Once the line containing "Proof. intros [Ha" is found in the entries below, reproduce it and every line after it, stopping at and including the line containing "downcast wanted r"; reproduce nothing else, and keep each line exact.

══════════

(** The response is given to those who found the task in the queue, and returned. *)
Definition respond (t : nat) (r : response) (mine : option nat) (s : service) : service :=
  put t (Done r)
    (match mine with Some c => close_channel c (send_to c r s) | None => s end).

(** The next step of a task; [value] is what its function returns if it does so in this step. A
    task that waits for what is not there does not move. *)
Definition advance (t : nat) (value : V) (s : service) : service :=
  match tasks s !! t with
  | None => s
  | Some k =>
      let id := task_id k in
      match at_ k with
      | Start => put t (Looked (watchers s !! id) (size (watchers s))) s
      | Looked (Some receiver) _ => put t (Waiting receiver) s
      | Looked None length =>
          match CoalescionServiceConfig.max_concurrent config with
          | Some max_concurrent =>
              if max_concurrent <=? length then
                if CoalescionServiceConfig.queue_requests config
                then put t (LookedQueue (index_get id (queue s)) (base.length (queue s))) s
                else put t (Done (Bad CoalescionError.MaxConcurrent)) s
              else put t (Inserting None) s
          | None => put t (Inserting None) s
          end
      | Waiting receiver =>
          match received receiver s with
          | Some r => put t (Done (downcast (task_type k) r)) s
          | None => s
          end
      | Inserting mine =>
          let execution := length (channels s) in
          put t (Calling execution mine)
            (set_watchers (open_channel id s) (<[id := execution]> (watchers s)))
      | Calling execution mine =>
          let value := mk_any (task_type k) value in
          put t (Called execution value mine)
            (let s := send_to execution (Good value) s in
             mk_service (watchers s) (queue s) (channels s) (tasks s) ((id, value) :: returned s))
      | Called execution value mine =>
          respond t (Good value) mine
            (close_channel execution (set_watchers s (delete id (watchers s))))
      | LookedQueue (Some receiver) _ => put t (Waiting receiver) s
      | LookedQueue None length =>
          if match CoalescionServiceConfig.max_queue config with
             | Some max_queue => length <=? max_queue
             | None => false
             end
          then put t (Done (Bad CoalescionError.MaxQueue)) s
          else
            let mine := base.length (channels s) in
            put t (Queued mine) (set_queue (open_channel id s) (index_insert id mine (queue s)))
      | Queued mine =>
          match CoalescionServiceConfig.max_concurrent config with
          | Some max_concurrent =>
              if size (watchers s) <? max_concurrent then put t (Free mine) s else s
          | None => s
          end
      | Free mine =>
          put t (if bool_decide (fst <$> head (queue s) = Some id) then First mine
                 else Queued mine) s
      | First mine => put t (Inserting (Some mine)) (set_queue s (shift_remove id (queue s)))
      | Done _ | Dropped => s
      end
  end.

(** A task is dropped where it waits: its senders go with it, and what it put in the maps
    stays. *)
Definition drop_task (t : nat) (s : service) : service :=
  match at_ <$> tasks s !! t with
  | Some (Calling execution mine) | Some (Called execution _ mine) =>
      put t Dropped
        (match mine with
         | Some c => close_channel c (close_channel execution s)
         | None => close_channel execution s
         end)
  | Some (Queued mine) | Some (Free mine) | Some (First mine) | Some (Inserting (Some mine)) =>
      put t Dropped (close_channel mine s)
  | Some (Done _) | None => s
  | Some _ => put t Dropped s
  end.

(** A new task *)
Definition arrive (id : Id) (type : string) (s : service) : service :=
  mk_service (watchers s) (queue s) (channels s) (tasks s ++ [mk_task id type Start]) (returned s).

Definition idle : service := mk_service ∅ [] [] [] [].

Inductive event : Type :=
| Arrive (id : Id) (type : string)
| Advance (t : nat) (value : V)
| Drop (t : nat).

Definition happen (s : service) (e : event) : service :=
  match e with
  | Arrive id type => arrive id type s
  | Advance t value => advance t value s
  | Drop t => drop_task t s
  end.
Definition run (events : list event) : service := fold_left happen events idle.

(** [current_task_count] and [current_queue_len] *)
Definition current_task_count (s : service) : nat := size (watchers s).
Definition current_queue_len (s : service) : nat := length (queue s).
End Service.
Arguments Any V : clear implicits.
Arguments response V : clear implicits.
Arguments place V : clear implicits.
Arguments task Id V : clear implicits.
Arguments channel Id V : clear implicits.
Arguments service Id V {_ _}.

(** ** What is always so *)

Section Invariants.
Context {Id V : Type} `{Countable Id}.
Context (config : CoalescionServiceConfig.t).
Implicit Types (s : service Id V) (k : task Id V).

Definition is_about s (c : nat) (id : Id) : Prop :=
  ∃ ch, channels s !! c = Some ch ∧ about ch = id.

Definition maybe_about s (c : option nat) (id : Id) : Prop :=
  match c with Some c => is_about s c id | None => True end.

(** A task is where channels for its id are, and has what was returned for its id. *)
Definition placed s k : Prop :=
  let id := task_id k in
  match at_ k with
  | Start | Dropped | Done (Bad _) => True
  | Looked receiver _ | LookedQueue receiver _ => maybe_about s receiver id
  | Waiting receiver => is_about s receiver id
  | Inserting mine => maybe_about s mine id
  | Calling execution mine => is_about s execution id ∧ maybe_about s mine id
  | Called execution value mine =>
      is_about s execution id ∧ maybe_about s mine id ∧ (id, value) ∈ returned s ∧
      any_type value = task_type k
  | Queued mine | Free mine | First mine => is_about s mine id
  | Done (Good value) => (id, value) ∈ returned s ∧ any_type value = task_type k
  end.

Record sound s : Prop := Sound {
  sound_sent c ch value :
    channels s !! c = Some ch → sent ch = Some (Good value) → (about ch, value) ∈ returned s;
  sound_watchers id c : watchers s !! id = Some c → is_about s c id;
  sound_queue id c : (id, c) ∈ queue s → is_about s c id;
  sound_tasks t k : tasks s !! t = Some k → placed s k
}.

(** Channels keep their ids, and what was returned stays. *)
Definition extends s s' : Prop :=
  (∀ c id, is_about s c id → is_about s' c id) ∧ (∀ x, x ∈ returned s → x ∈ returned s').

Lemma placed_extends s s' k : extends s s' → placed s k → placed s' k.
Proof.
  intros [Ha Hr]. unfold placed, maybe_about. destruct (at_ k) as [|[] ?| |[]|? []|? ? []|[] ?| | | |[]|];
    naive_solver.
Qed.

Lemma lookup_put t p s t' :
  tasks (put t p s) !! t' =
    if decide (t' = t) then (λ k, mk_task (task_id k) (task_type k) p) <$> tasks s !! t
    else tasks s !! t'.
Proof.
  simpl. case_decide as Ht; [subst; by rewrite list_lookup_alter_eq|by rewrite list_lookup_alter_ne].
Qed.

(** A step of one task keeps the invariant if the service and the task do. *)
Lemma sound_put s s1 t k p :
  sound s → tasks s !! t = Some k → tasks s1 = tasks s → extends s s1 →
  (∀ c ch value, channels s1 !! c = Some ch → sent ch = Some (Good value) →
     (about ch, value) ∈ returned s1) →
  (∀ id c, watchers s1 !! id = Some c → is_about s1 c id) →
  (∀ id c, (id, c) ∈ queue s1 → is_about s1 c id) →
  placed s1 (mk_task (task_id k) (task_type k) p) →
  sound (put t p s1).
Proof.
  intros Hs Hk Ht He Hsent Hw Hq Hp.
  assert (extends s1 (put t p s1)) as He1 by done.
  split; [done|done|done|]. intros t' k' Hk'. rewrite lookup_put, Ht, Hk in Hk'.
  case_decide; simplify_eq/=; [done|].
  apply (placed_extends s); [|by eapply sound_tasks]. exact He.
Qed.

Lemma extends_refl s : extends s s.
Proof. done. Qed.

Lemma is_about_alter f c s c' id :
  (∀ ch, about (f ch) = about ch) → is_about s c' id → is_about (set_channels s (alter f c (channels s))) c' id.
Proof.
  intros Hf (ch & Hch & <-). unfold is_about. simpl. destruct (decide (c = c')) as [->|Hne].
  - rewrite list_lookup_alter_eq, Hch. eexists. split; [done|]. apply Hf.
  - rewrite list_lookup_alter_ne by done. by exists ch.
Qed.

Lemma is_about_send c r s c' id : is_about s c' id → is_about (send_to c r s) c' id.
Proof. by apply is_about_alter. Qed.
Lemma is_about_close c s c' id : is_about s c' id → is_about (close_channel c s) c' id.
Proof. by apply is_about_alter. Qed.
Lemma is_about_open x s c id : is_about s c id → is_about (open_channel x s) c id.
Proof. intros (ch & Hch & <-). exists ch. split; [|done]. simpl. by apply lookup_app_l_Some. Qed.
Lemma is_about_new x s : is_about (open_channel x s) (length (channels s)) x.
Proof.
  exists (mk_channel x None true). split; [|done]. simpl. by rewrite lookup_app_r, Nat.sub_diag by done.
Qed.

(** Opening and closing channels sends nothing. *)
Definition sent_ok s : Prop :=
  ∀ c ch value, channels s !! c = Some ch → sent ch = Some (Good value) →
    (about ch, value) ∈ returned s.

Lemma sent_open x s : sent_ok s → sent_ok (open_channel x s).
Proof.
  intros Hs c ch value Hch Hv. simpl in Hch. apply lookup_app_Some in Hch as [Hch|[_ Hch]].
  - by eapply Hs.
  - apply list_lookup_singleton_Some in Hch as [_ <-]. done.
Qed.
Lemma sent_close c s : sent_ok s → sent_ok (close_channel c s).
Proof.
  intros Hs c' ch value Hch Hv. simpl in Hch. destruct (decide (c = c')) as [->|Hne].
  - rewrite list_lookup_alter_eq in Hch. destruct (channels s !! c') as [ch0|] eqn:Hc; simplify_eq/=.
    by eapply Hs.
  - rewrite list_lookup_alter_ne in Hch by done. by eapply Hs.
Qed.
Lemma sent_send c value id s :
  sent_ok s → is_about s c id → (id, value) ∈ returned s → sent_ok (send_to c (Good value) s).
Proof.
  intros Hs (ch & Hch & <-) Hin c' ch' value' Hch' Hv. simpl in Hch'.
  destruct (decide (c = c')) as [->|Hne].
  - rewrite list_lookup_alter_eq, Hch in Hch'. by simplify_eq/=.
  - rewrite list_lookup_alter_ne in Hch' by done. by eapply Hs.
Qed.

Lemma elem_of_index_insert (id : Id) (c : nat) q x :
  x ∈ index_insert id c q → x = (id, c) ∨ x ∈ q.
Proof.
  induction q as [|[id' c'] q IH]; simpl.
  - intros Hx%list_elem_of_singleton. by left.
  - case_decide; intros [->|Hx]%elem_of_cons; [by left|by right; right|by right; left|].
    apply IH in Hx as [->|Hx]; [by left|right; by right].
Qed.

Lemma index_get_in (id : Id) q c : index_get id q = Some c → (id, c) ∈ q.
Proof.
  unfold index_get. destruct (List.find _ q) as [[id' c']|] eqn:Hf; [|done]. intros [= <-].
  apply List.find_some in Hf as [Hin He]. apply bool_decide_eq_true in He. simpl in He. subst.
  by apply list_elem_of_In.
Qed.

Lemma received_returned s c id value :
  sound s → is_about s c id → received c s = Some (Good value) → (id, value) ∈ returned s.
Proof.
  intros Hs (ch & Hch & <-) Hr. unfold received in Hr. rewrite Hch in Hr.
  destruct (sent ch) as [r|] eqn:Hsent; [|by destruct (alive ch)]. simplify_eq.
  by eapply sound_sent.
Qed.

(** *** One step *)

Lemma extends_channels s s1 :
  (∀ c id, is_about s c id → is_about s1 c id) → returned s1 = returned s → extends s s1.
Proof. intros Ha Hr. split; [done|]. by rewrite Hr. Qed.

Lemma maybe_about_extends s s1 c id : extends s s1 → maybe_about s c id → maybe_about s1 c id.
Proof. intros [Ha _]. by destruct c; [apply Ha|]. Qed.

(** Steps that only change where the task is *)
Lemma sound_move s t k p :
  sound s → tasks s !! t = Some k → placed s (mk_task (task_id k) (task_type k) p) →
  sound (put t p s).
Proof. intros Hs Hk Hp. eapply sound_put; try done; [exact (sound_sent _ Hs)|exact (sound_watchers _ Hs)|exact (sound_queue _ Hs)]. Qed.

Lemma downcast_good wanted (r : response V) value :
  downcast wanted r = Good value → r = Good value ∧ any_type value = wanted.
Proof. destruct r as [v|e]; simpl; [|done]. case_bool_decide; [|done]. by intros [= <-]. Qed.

══════════

(Expected answer):
Proof. intros [Ha _]. by destruct c; [apply Ha|]. Qed.

(** Steps that only change where the task is *)
Lemma sound_move s t k p :
  sound s → tasks s !! t = Some k → placed s (mk_task (task_id k) (task_type k) p) →
  sound (put t p s).
Proof. intros Hs Hk Hp. eapply sound_put; try done; [exact (sound_sent _ Hs)|exact (sound_watchers _ Hs)|exact (sound_queue _ Hs)]. Qed.

Lemma downcast_good wanted (r : response V) value :
  downcast wanted r = Good value → r = Good value ∧ any_type value = wanted.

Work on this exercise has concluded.